Sugammadex has been suggested as a superior alternative. It is a modified γ-cyclodextrin specifically developed for rapid reversal of a rocuronium- or vecuronium-induced neuromuscular blockade achieved by forming a stable and inactive complex and completely encapsulating these agents. Up to 90 % of the sugammadex dose is excreted within 24 h. Overall, 96 % of the dose is excreted in the urine, of which at least 95 % could be attributed to unchanged sugammadex. Administration of sugammadex to healthy volunteers resulted in increased renal elimination of rocuronium in complex with sugammadex. This results in reducing the amount of NMBAs available to bind to nicotinic receptors in the neuromuscular junction and in the reversal of neuromuscular blockade. This particular mechanism allows safe and effective antagonizing that can be applied at any time during the neuromuscular block by increasing doses of sugammadex. It is also devoid of the risks of neostigmine and has better efficacy at reversal. A phase III, active-controlled, randomized study proved that, compared with neostigmine, sugammadex provides significantly faster reversal of a deep rocuronium-induced neuromuscular blockade [13]. In our patient, sugammadex was administered at a TOF count of 0. The time to recovery of the TOF ratio to 0.9 was 5 minutes, which allowed IFNM to be conducted. Sugammadex was given in a 4 mg∙kg−1 dose. Fabregat et al. reported two patients [14] in whom the sugammadex dosage was seemingly lower than the one we used. Rocuronium-induced neuromuscular block was reversed with sugammadex 0.22 mg∙kg−1 when the TOF ratio was 0.14 in the first patient, and with sugammadex 2 mg∙kg−1 during intense block (posttetanic count = 0) in the second patient. The times to recovery of the TOF ratio to 0.9 were 5 minutes and 6 minutes, 15 seconds, respectively.

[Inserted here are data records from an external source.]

(* ===== verification/SseStream.v ===== *)
(** * SseStream: splitting a server-sent event stream

    Models the transform streams of
    [apps/community-client/src/components/SSERequest/sseStream.ts]:
    [splitStream] cuts the decoded text into event parts at blank lines, across
    chunk boundaries, and [splitPart] reads the fields of a part.  The state of
    [splitStream] is its buffer; a run over the chunks of a response, with the
    final flush, is [sseEvents].

    Not modelled: the byte decoding ([TextDecoderStream]) and the piping of the
    platform streams ([SSEStream]). *)

From S2P Require Import Prelude.
Local Open Scope nat_scope.

Definition NL : N := 10%N.
Definition CR : N := 13%N.

Definition DEFAULT_STREAM_SEPARATOR : jstr := [NL; NL].
Definition DEFAULT_PART_SEPARATOR : N := NL.
Definition DEFAULT_KV_SEPARATOR : N := ch ":".

Definition isValidString (str : jstr) : bool := negb (bool_decide (trim str = [])).

(** Adds a character to the first piece. *)
Definition consHead (c : N) (pieces : list jstr) : list jstr :=
  match pieces with
  | [] => [[c]]
  | p :: ps => (c :: p) :: ps
  end.

(** [text.split('\n\n')]: leftmost, without overlap. *)
Fixpoint splitBlank (text : jstr) : list jstr :=
  match text with
  | [] => [[]]
  | c :: text' =>
      match text' with
      | d :: text'' =>
          if bool_decide (c = NL ∧ d = NL) then [] :: splitBlank text''
          else consHead c (splitBlank text')
      | [] => [[c]]
      end
  end.

(** All pieces but the last, and the last ([parts.at(-1) ?? '']). *)
Definition initPieces (parts : list jstr) : list jstr := take (length parts - 1) parts.
Definition lastPiece (parts : list jstr) : jstr := default [] (last parts).

(** [transform] of [splitStream]: the enqueued parts and the new buffer. *)
Definition splitStreamTransform (buffer streamChunk : jstr) : list jstr * jstr :=
  let buffer := buffer ++ replaceCRLF streamChunk in
  let parts := splitBlank buffer in
  (filter (λ part, isValidString part = true) (initPieces parts), lastPiece parts).

(** [flush] of [splitStream]. *)
Definition splitStreamFlush (buffer : jstr) : list jstr :=
  if isValidString buffer then [buffer] else [].

Fixpoint splitStream (buffer : jstr) (chunks : list jstr) : list jstr :=
  match chunks with
  | [] => splitStreamFlush buffer
  | chunk :: chunks =>
      let '(parts, buffer') := splitStreamTransform buffer chunk in
      parts ++ splitStream buffer' chunks
  end.

(** One line of a part. *)
Definition addLine (acc : dict jstr) (line : jstr) : dict jstr :=
  match indexOf DEFAULT_KV_SEPARATOR line with
  | None => acc
  | Some separatorIndex =>
      let key := take separatorIndex line in
      if negb (isValidString key) then acc
      else dset key (drop (separatorIndex + 1) line) acc
  end.

(** [transform] of [splitPart]; [None] when nothing is enqueued. *)
Definition splitPart (partChunk : jstr) : option (dict jstr) :=
  match fold_left addLine (split_char DEFAULT_PART_SEPARATOR partChunk) [] with
  | [] => None
  | sseEvent => Some sseEvent
  end.

(** The events of a response received in these chunks. *)
Definition sseEvents (chunks : list jstr) : list (dict jstr) := omap splitPart (splitStream [] chunks).

(* ------------------------------------------------------------------ *)
(** ** Splitting at blank lines *)

Lemma splitBlank_cons2 c d t :
  splitBlank (c :: d :: t)
  = if bool_decide (c = NL ∧ d = NL) then [] :: splitBlank t else consHead c (splitBlank (d :: t)).
Proof. done. Qed.

Lemma splitBlank_not_nil t : splitBlank t ≠ [].
Proof.
  destruct t as [|c [|d t]]; [done..|]. rewrite splitBlank_cons2.
  case_bool_decide; [done|]. by destruct (splitBlank (d :: t)).
Qed.

(** Induction on a text, two characters at a time. *)
Lemma text_ind2 (P : jstr → Prop) :
  P [] → (∀ c, P [c]) → (∀ c d t, P t → P (d :: t) → P (c :: d :: t)) → ∀ t, P t.
Proof.
  intros H0 H1 H2 t. assert (P t ∧ ∀ c, P (c :: t)) as [? _]; [|done].
  induction t as [|d t [IH1 IH2]]; [done|]. split; [apply IH2|]. intros c. apply H2; auto.
Qed.

Lemma consHead_app c ps qs : ps ≠ [] → consHead c (ps ++ qs) = consHead c ps ++ qs.
Proof. by destruct ps. Qed.

Lemma initPieces_cons p ps : ps ≠ [] → initPieces (p :: ps) = p :: initPieces ps.
Proof. intros H. unfold initPieces. destruct ps; [done|]. cbn. by rewrite Nat.sub_0_r. Qed.

Lemma lastPiece_cons p ps : ps ≠ [] → lastPiece (p :: ps) = lastPiece ps.
Proof. by destruct ps. Qed.

Lemma init_last ps : ps ≠ [] → initPieces ps ++ [lastPiece ps] = ps.
Proof.
  intros H. destruct ps as [|p ps] using rev_ind; [done|].
  unfold initPieces, lastPiece. rewrite length_app, last_snoc. cbn.
  by rewrite Nat.add_sub, take_app_length.
Qed.

Lemma initPieces_consHead c ps :
  ps ≠ [] → initPieces (consHead c ps) ++ [lastPiece (consHead c ps)] = consHead c ps.
Proof. intros. apply init_last. by destruct ps. Qed.

(** A text in one piece is that piece's start. *)
Lemma splitBlank_single d t p : splitBlank (d :: t) = [p] → ∃ p', p = d :: p'.
Proof.
  destruct t as [|d' t]; [intros [= <-]; by exists []|].
  rewrite splitBlank_cons2. case_bool_decide.
  - intros [=]. by destruct (splitBlank_not_nil t).
  - destruct (splitBlank (d' :: t)); intros [=]; subst; eauto.
Qed.

(** The buffer that is kept is enough: splitting can go on from it. *)
Lemma splitBlank_app a b :
  splitBlank (a ++ b) = initPieces (splitBlank a) ++ splitBlank (lastPiece (splitBlank a) ++ b).
Proof.
  induction a as [|c|c d t IH1 IH2] using text_ind2; [done..|].
  cbn [app]. rewrite !splitBlank_cons2. case_bool_decide as E.
  - rewrite initPieces_cons, lastPiece_cons, IH1 by apply splitBlank_not_nil. done.
  - change (d :: t ++ b) with ((d :: t) ++ b). rewrite IH2.
    pose proof (splitBlank_not_nil (d :: t)) as Hne.
    destruct (splitBlank (d :: t)) as [|p ps] eqn:Es; [done|]. cbn [consHead].
    destruct ps as [|q qs].
    + apply splitBlank_single in Es as [p' ->].
      change (consHead c (splitBlank (d :: p' ++ b)) = splitBlank (c :: d :: p' ++ b)).
      by rewrite splitBlank_cons2, bool_decide_eq_false_2.
    + rewrite (initPieces_cons p), (initPieces_cons (c :: p)) by done.
      by rewrite (lastPiece_cons p), (lastPiece_cons (c :: p)).
Qed.

(* ------------------------------------------------------------------ *)
(** ** Runs over chunks *)

(** A run only depends on the text the chunks make up after normalization. *)
Lemma splitStream_text buffer chunks :
  splitBlank buffer = [buffer] →
  splitStream buffer chunks
  = filter (λ part, isValidString part = true)
      (splitBlank (buffer ++ concat (replaceCRLF <$> chunks))).
Proof.
  revert buffer. induction chunks as [|chunk chunks IH]; intros buffer Hb.
  - cbn. rewrite app_nil_r, Hb. unfold splitStreamFlush. rewrite filter_cons.
    destruct (isValidString buffer) eqn:E; cbn; [by rewrite decide_True|by rewrite decide_False].
  - cbn [splitStream splitStreamTransform fmap list_fmap concat].
    rewrite IH.
    + rewrite (assoc_L (++)), (splitBlank_app (buffer ++ replaceCRLF chunk)), filter_app. done.
    + set (parts := splitBlank (buffer ++ replaceCRLF chunk)).
      pose proof (splitBlank_app (buffer ++ replaceCRLF chunk) []) as H.
      rewrite !app_nil_r in H. fold parts in H.
      rewrite <-(init_last parts) in H at 1 by apply splitBlank_not_nil.
      by apply app_inv_head in H.
Qed.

We chose to completely reverse neuromuscular block using sugammadex 4 mg∙kg−1 for different reasons. The use of IFNM alone does not guarantee preservation of facial nerve function. An important factor is the experience of the surgery team. The surgery was done by experienced surgeons who are known to reach the facial nerve very early with a significantly shorter interval between skin incision and facial nerve identification. This explains why sugammadex was administered earlier in the surgery at a deeper level of blockade. In addition, the nerve in such cases is chronically compressed by the tumor and may be more sensitive to the effects of neuromuscular blockade.

Conclusions

Because of the importance of the facial nerve, its preservation is a central goal of parotid surgery. Rapid reversal of rocuronium-induced neuromuscular block by sugammadex, coupled with the analysis of neuromuscular blockade with the TOF method and IFNM, ensured the preservation of neuromuscular function and created optimal conditions for the surgical team in this case.

Abbreviations

BIS, bispectral index; ECG, electrocardiogram; IFNM, intraoperative facial nerve monitoring; NMBA, neuromuscular blocking agent; NMT, neuromuscular transmission; TOF, train of four.